And so made significant . . .

around the world, and through the centuries

30 August

Wilford Woodruff,

‘President Young then addressed the meeting and said that it was an Eternal Principle that before God would chose a man to rule any part of his kingdom, he must first learn to be ruled, and that the Lord was preparing a people for that purpose and fifty years would not pass away before many who are now present will each rule over many more than what I do this day.’

Oh how weak is man


William Grant Stairs,

‘Marched from 5:15 am until 10:15 am, when we arrived at Itura with my caravan dying of thirst and exhaustion. In the wells there was no more than a small ribbon of water. An Arab whose caravan preceded ours assured the natives along that route that we rob the natives. The result is that only with the greatest difficulty have I been able to buy any food. And to think how kind and courteous I have been to the Arabs.’

Marches without water


Apolinario Mabini,
lawyer and politician

‘I have been notified by the Captain about a letter from the Governor, saying that the latter had no authority to send us to Manila, without having taken our oath. He says he must transmit my wishes to the Commander General of the Philippine Division through the next ship and most likely, the response will be received here by the end of December. If the reply is favorable, we could embark in January. Be patient, this could be “a blessing in disguise” as the saying goes. It is worth knowing that a proclamation of the President of the United States, endorsed by the branch Secretary, cannot be interpreted nor implemented to the letter.’

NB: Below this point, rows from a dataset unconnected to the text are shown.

(* ===== verification/Answer.v ===== *)
(** From the request to the bytes of the answer on the wire: send_response fills the
    buffer, arms the timer and the event, sends, and goes on to the next request or
    closes; with CaskSpec.v, what a client of the server gets.

    The proof of [send_response_ok] runs through begin_send, send_data and then
    begin_read or close_connection; module [AnswerThm] has the theorem. *)
From stdpp Require Import sorting.
From S2P Require Import Prelude Buffer Http Request RequestSpec Heap Clist Rbtree RbtreeSpec RbtreeInv RbtreeDel.
From S2P Require Db.
From S2P Require Import RbtreeSearch Timer TimerSpec RbtreeThm World Event EventSpec Connection ReadSpec SendSpec.
From S2P Require Import ConnSpec ConnThm Route FileMap Cask Store CaskSpec CaskThm.
Import Rbtree Rep Timer Event Clist ClistSpec Connection Buffer Http Request ParserSpec.

(** ** The answers of the outside *)

(** epoll_ctl does not fail. *)
Definition ctls_ok (r : rest) : Prop := Forall (fun ret => ret = 0) (ctls (outside r)).

(** [r'] is [r] but for connection [c], which is [x'], the answers of epoll_ctl and
    of the clock used up, and calls that send nothing. *)
Record quiet (c : ptr) (x' : connection) (r r' : rest) : Prop := {
  quiet_ctls : ctls_ok r';
  quiet_sends : sends (outside r') = sends (outside r);
  quiet_conns : conns r' = <[c := x']> (conns r);
  quiet_workers : workers r' = workers r;
  quiet_store : store r' = store r;
  quiet_trace : forall fd, sent_on fd (trace r') = sent_on fd (trace r);
}.

Lemma ctl_rest_quiet s c x' r r0 : (forall ret fd, sent_by fd (s ret) = None) ->
  quiet c x' r0 r -> ctl_ret r = 0 /\ quiet c x' r0 (ctl_rest s r).
Proof.
  intros Hs [H1 H2 H3 H4 H5 H6]. unfold ctl_rest, ctl_ret, pop_ctl, ctls_ok in *.
  destruct r as [cs ws n i lk o tr st], o as [rv sn [|ret ct] al ca ck ac fc sk su ep th];
    cbn [outside ctls] in *; try (apply Forall_cons in H1 as [-> H1]); cbn;
    (split; [done|]); split; try done; cbn in *; intros fd; rewrite sent_on_app, H6;
    unfold sent_on; cbn; by rewrite Hs, app_nil_r.
Qed.

Lemma armed_rest_quiet c x x' e ev r : ctls_ok r ->
  armed_ret c x e r = 0 /\ quiet c x' r (armed_rest c x x' e ev r).
Proof.
  intros H. unfold armed_ret, armed_rest.
  assert (quiet c (reset_conn x) r (reset c x e r)) as Hq.
  { unfold reset. set (r1 := set_conns _ _).
    assert (quiet c (reset_conn x) r r1) as H1.
    { split; try done; unfold r1, ctls_ok, pop_clock in *; cbn; by destruct (clock (outside r)). }
    destruct (event_active (e_flags e)); [|done]. by apply ctl_rest_quiet. }
  split; [eapply (ctl_rest_quiet (fun ret => EpollAdd (c_fd x) ev c ret)); [done|exact Hq]|].
  apply ctl_rest_quiet; [done|]. destruct Hq. by split.
Qed.

Lemma wwp_liftr {A} (m : res A) a (Q : A -> rest -> heapProp) r : m = Val a ->
  Q a r ⊢ wwp (liftr m) Q r.
Proof. intros ->. apply wwp_ret. Qed.

(** A command that is known to go on as another one, whatever the memory. *)
Lemma wwp_goes_on {A} (cm cm' : cmd world A) (P : rest -> Prop) (Q : A -> rest -> heapProp) r :
  (forall h, exists r', cm (World h r) = cm' (World h r') /\ P r') ->
  (∀ r', ⌜P r'⌝ -∗ wwp cm' Q r') ⊢ wwp cm Q r.
Proof.
  intros H. split. intros h Hall hf Hd. destruct (H (h ∪ hf)) as (r' & E & HP). rewrite E.
  specialize (Hall r' ∅ ltac:(by apply map_disjoint_empty_r) HP). rewrite (right_id_L ∅ (∪)) in Hall.
  by apply Hall.
Qed.

(** A connection that waits for its next request. *)
Definition waits (x x' : connection) : Prop :=
  c_worker x' = c_worker x /\ c_fd x' = c_fd x /\ c_flags x' = c_flags x /\
  c_state x' = CONNECTION_STATE_IN /\ wf (c_buffer x') /\ size (c_buffer x') = 0 /\
  c_write_bytes x' = 0 /\ c_req x' = zero_request.

(** The world when the answer [text] has been sent on connection [c], which was [x],
    of a worker that was [y]; [alive]: the connection is kept. *)
Record answered (c : ptr) (x : connection) (y : worker) (alive : bool) (text : list Z) (r r' : rest) : Prop := {
  answered_sent : sent_on (c_fd x) (trace r') = sent_on (c_fd x) (trace r) ++ text;
  answered_store : store r' = store r;
  answered_conn : if alive then exists x', conns r' = <[c := x']> (conns r) /\ waits x x'
                  else conns r' = delete c (conns r);
  answered_workers : workers r' = if alive then workers r
    else <[c_worker x := set_num_conns (u64 (w_num_conns y - 1)) y]> (workers r);
  answered_closed : if alive then True else SysClose (c_fd x) ∈ trace r';
}.

(** The memory then: [t1] is the tree without the connection's timer. *)
Definition answered_rep (c : ptr) (x : connection) (y : worker) (ep : Z) (t1 : tree) (head : ptr)
    (l1 l2 : list ptr) (alive : bool) : heapProp :=
  (if alive then
     ring head (l1 ++ c :: l2) ∗
     event_rep c (MkEvent (c_fd x) (Z.lor EPOLLIN EPOLLET) EVENT_FLAG_ACTIVE IO_CALLBACK c) ∗
     (∃ t2 due, loop_rep (w_base y) ep t2 ∗
        ⌜rb_ok t2 /\ ordered t2 /\ entries t2 ≡ₚ (c, members (armed due (idle_timer c))) :: entries t1⌝)
   else
     ring head (l1 ++ l2) ∗ (∃ t2, loop_rep (w_base y) ep t2 ∗ ⌜rb_ok t2 /\ ordered t2 /\ entries t2 = entries t1⌝))%I.

Definition kept (x : connection) : bool := negb (Z.land (c_flags x) CONNECTION_FLAG_KEEPALIVE =? 0).

Section finishing.
Context (fuel : nat) (c : ptr) (x : connection) (y : worker) (ep : Z) (t t1 : tree) (m : timer) (e : event).
Context (head : ptr) (l1 l2 : list ptr) (r : rest).
Context (Hx : conns r !! c = Some x) (Hy : workers r !! c_worker x = Some y) (Hwf : wf (c_buffer x)).
Context (Hrb : rb_ok t) (Ho1 : ordered t1) (Hf : (iterations (length (entries t)) <= fuel)%nat).
Context (Hfd : e_fd e = c_fd x) (Hctl : ctls_ok r).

Philippine’s first prime minister


Alfred Deakin,

‘I have this year for the first time realised age - the beginning of old age, enfeeblement, of withdrawal, of a spent force.’

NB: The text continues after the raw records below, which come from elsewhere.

(* ===== verification/SessionSpec.v ===== *)
(** The worlds of the abstract worker of Session.v, and what the functions of
    connection.c, event.c and worker.c make of them.

    [SessionSpec.session] relates an abstract state to the memory and the rest of
    the world; the lemmas are one per thing that can happen to a connection. *)
From stdpp Require Import sorting.
From S2P Require Import Prelude Buffer Http Request RequestSpec Array Heap Clist Rbtree RbtreeSpec RbtreeInv RbtreeDel.
From S2P Require Db.
From S2P Require Import RbtreeSearch Timer TimerSpec World Event EventSpec Connection ReadSpec SendSpec.
From S2P Require Import ConnSpec ConnThm Worker Route FileMap Cask Store CaskSpec Answer Session SessionTimers.
Import Rbtree Rep Timer Event Clist ClistSpec Connection Buffer Http Request ParserSpec.

Module SessionSpec.
Import Worker Cask CaskSpec Session SessionTimers.

(** ** What is left of the answers *)

Lemma offers_ctl s p r : offers p (outside r) ->
  ctl_ret r = 0 /\ offers p (outside (ctl_rest s r)).
Proof.
  intros [[Hc Ha Hca Hf] H1 H2 H3 H4]. unfold ctl_rest, ctl_ret, pop_ctl.
  destruct r as [cs ws n i lk o tr st], o as [rv sn [|ret ct] al ca ck ac fc sk su ep th]; cbn in *.
  - split; [done|]. by split.
  - apply Forall_cons in Hc as [-> Hc]. split; [done|]. by split.
Qed.

Definition tick (t : timespec) (p : supply) : supply :=
  Supply (p_recvs p) (p_sends p) (t :: p_clock p) (p_accepts p).

Lemma offers_clock t p o : offers (tick t p) o ->
  fst (pop_clock o) = t /\ offers p (snd (pop_clock o)).
Proof.
  intros [[Hc Ha Hca Hf] H1 H2 H3 H4]. unfold pop_clock.
  destruct o as [rv sn ct al ca ck ac fc sk su ep th]; cbn in *. subst ck. split; [done|]. by split.
Qed.

Lemma offers_alloc p o : offers p o -> exists g o', pop_alloc o = (Some g, o') /\ offers p o'.
Proof.
  intros [[Hc Ha Hca Hf] H1 H2 H3 H4]. destruct (pop_alloc_ok o Ha) as (g & al & E & Hal).
  exists g, (read_os (recvs o) al o). split; [done|]. by split.
Qed.

(** After begin_read or begin_send. *)
Lemma offers_armed t p c x x' e ev r : offers (tick t p) (outside r) ->
  armed_ret c x e r = 0 /\ clock_now r = get_time t /\ offers p (outside (armed_rest c x x' e ev r)).
Proof.
  intros H. unfold clock_now. destruct (offers_clock _ _ _ H) as [Hck Ho]. rewrite Hck.
  assert (offers p (outside (reset c x e r))) as Hr.
  { unfold reset. destruct (event_active (e_flags e)); [|done].
    by apply (offers_ctl (EpollDel (e_fd e))). }
  unfold armed_ret, armed_rest. split; [apply (offers_ctl (fun ret => EpollAdd (c_fd x) ev c ret) _ _ Hr)|].
  split; [done|]. by apply offers_ctl.
Qed.

Lemma offers_closed p c x y fd r : offers p (outside r) -> offers p (outside (closed c x y fd r)).
Proof. intros H. exact (proj2 (offers_ctl (EpollDel fd) p (set_workers _ r) H)). Qed.

Lemma closed_sent c x y fd r fd' : sent_on fd' (trace (closed c x y fd r)) = sent_on fd' (trace r).
Proof.
  unfold closed. cbn. rewrite !sent_on_app. unfold sent_on at 2 3. cbn. by rewrite !app_nil_r.
Qed.

Lemma offers_sends p o l : offers p o ->
  offers (Supply (p_recvs p) l (p_clock p) (p_accepts p)) (send_os l o).
Proof. intros [[] ? ? ? ?]. by split. Qed.

Lemma offers_reads p o l al : offers p o -> Forall (fun a => a <> None) al ->
  offers (Supply l (p_sends p) (p_clock p) (p_accepts p)) (read_os l al o).
Proof. intros [[] ? ? ? ?] Hal. by split. Qed.

Lemma offers_ctls_ok p r : offers p (outside r) -> ctls_ok r.
Proof. intros H. apply H. Qed.

(** ** The worker *)
Section worker.
Context (w : ptr) (sock : Z) (y : worker) (ep : Z) (nb cap : nat) (Hcap : Z.of_nat cap < 2 ^ 64).

(** The event of a connection. *)
Definition a_event (a : aconn) : event :=
  MkEvent (a_fd a) (Z.lor (match a_unsent a with [] => EPOLLIN | _ => EPOLLOUT end) EPOLLET)
    EVENT_FLAG_ACTIVE IO_CALLBACK (a_id a).

(** The listening socket's. *)
Definition listening : event := MkEvent sock (Z.lor EPOLLIN EPOLLET) EVENT_FLAG_ACTIVE ON_ACCEPT w.

(** The rest of a connection. *)
Record is_conn (a : aconn) (x : connection) : Prop := {
  ic_worker : c_worker x = w;
  ic_fd : c_fd x = a_fd a;
  ic_flags : c_flags x = a_flags a;
  ic_wf : wf (c_buffer x);
  ic_state : match a_unsent a with
    | [] => c_state x = CONNECTION_STATE_IN /\ size (c_buffer x) = 0 /\ c_req x = zero_request
    | _ => c_state x = CONNECTION_STATE_OUT /\ 0 <= c_write_bytes x <= size (c_buffer x) /\
           unsent x = a_unsent a
    end;
}.

(** Everything but the memory. *)
Record crew_ok (s : server) (r : rest) : Prop := {
  crew_conns : Forall (fun a => exists x, conns r !! a_id a = Some x /\ is_conn a x) (s_conns s);
  crew_only : forall c x, conns r !! c = Some x -> c_worker x = w -> c ∈ a_id <$> s_conns s;
  crew_nodup : NoDup (a_id <$> s_conns s);
  crew_few : (length (s_conns s) <= cap)%nat;
  crew_worker : workers r !! w = Some (set_num_conns (Z.of_nat (length (s_conns s))) y);
  crew_store : good nb (s_pastes s) (store r);
  crew_wire : forall fd, sent_on fd (trace r) = wire_on fd (s_wire s);
}.

(** The memory without the tree of timers, and all of it. *)
Definition crew (s : server) : heapProp :=
  ((w_base y, Fd) ↦ ep ∗ ring (conns_head w) (a_id <$> s_conns s) ∗
   ([∗ list] a ∈ s_conns s, event_rep (a_id a) (a_event a)) ∗ event_rep w listening)%I.

(** A state whose timers are in the tree [t]. *)
Definition session (s : server) (t : tree) (r : rest) : heapProp :=
  (crew s ∗ ⌜crew_ok s r⌝ ∗ rbtree_rep (w_base y) t ∗ ⌜tree_ok s t⌝)%I.

(** *** The rest of the world *)

(** [r'] is [r] with [x'] in the place of connection [c], pastes and wire apart. *)
Record loosened (c : ptr) (x' : connection) (ps : list (list Z)) (wire : list (Z * list Z))
    (r r' : rest) : Prop := {
  lo_conns : conns r' = <[c := x']> (conns r);
  lo_workers : workers r' = workers r;
  lo_store : good nb ps (store r');
  lo_wire : forall fd, sent_on fd (trace r') = wire_on fd wire;
}.

Lemma loosened_self s r a x : crew_ok s r -> conns r !! a_id a = Some x ->
  loosened (a_id a) x (s_pastes s) (s_wire s) r r.
Proof. intros H Hx. split; [by rewrite insert_id|done|apply H|apply H]. Qed.

Lemma loosened_conn c x' ps wire r r' : loosened c x' ps wire r r' -> conns r' !! c = Some x'.
Proof. intros [-> _ _ _]. apply lookup_insert_eq. Qed.

(** A quiet change after it. *)
Lemma loosened_quiet c x1 x2 ps wire r r1 r2 :
  loosened c x1 ps wire r r1 -> quiet c x2 r1 r2 -> loosened c x2 ps wire r r2.
Proof.
  intros [H1 H2 H3 H4] [_ _ Q1 Q2 Q3 Q4]. split.
  - by rewrite Q1, H1, insert_insert_eq.
  - by rewrite Q2.
  - by rewrite Q3.
  - intros fd. by rewrite Q4.
Qed.

(** And after sending. *)
Lemma loosened_sent c x ps wire pieces l r r1 (x' := set_c_write_bytes (c_write_bytes x + Z.of_nat (length (concat pieces))) x) :
  loosened c x ps wire r r1 ->
  loosened c x' ps (wire ++ [(c_fd x, concat pieces)]) r (with_sent c x pieces l r1).
Proof.
  intros [H1 H2 H3 H4]. split; try done.
  - cbn. by rewrite H1, insert_insert_eq.
  - intros fd. cbn. rewrite sent_on_app, H4, wire_on_app, wire_on_one. f_equal.
    destruct (Z.eqb_spec (c_fd x) fd) as [<-|Hne]; [by apply sent_on_pieces|].
    unfold sent_on. induction pieces as [|p pieces IH]; [done|]. cbn.
    by replace (c_fd x =? fd) with false by zlia.
Qed.

(** The closing of descriptor [fd], for the rest of the world. *)
Record closing (fd : Z) (r r' : rest) : Prop := {
  cl_offers : forall p, offers p (outside r) -> offers p (outside r');
  cl_lock : worker_lock r' = worker_lock r;
  cl_num : num_workers r' = num_workers r;
  cl_workers : delete w (workers r') = delete w (workers r);
  cl_trace : trace r `prefix_of` trace r';
  cl_closed : SysClose fd ∈ trace r';
}.

Lemma closed_closing c x y1 fd r : c_worker x = w -> closing (c_fd x) r (closed c x y1 fd r).
Proof.
  intros Hw. split; try done.
  - intros p. apply offers_closed.
  - cbn. by rewrite Hw, delete_insert_eq.
  - cbn. rewrite <- (assoc_L (++)). by apply prefix_app_r.
  - cbn. apply elem_of_app. right. by left.
Qed.

Section focus.
Context (l1 : list aconn) (a : aconn) (l2 : list aconn) (ps : list (list Z)) (wire : list (Z * list Z)) (r : rest).
Context (Hok : crew_ok (Server (l1 ++ a :: l2) ps wire) r).

Lemma crew_at : exists x, conns r !! a_id a = Some x /\ is_conn a x.
Proof. pose proof (crew_conns _ _ Hok) as H. by apply Forall_app in H as [_ [H _]%Forall_cons]. Qed.

Lemma focus_nodup : NoDup (a_id a :: (a_id <$> l1 ++ l2)).
Proof.
  pose proof (crew_nodup _ _ Hok) as H. cbn [s_conns] in H.
  rewrite fmap_app, fmap_cons, <- Permutation_middle in H. by rewrite fmap_app.
Qed.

I have been to the Commons


Bernard Leach,
potter and teacher

‘Question: What is the greater - the artist (Raphael) who appeals to all the multitude and the senses or the artist (Blake) who appeals only to the highest minds. What the devil has the ‘mot’ to do with art? What is the ratio between art and humanity? Is art any use? Is anything any use? To live happily one must take it for granted it is!’

Leach: Is art any use?


Mary Thorp,

‘I have had a disappointment. I had hoped to buy 2 middle sized blankets, to have them dyed violet, to make a warm winter coat, but the person who proposed to sell them, now wants to keep them for herself. Everybody is having blankets dyed, as there are no more stuffs for making clothes. At Antwerp the Boches (who are already taking the wool of the mattresses) have forbidden to have blankets dyed; in view of taking them themselves, & it is greatly feared that it will very soon [be] forbidden here. I am sadly in want of something warm for winter; three years ago one didn’t dream of providing for 1917, nor of the possibility of the war lasting so long.’

In want of a winter coat


Richard E. Byrd,

‘Iceberg rolled over somewhere in bay making a tidal wave that nearly drowned bay, a very dramatic incident.’

Flying over the Poles


Jean Cocteau,
artist and director

‘I woke up with a start in the night. It was raining. I suddenly realized a mistake I had made, which I must correct without anybody noticing it. If they did they would lose confidence in me. I am not a real director and probably never shall be. I get too interested in what is happening. I begin to watch it as though it were a play. I become a part of the audience and then I forget all about the continuity. I have forgotten the continuity of movement where Marcel André mounts his horse. So that we can still use that shot, I shall have to cut a bit of Nane Gernon at the window. She will have to say her lines again and then leave the window, so that Marcel in the next cut can make his movement. This means I shall finish up behind the horse when he mounts it and says ‘And you, Beauty, what shall I bring you?’

Beauty and the Beast


Jack Ward Thomas,
scientist and teacher

[Iin camp. Eagle Cap Wilderness Area, Oregon] ‘On the eve of my departure for the Eagle Caps, I was working late in my office clearing my desk and leaving instructions for work to be done in my absence. At 7:00 p.m. Pacific time (10:00 p.m. Eastern time), Undersecretary Jim Moseley called. I could tell from his voice, which was tired and dispirited, that the call was not good news. Moseley wanted me to hear the news from him and not from some newshound with the freshly leaked story.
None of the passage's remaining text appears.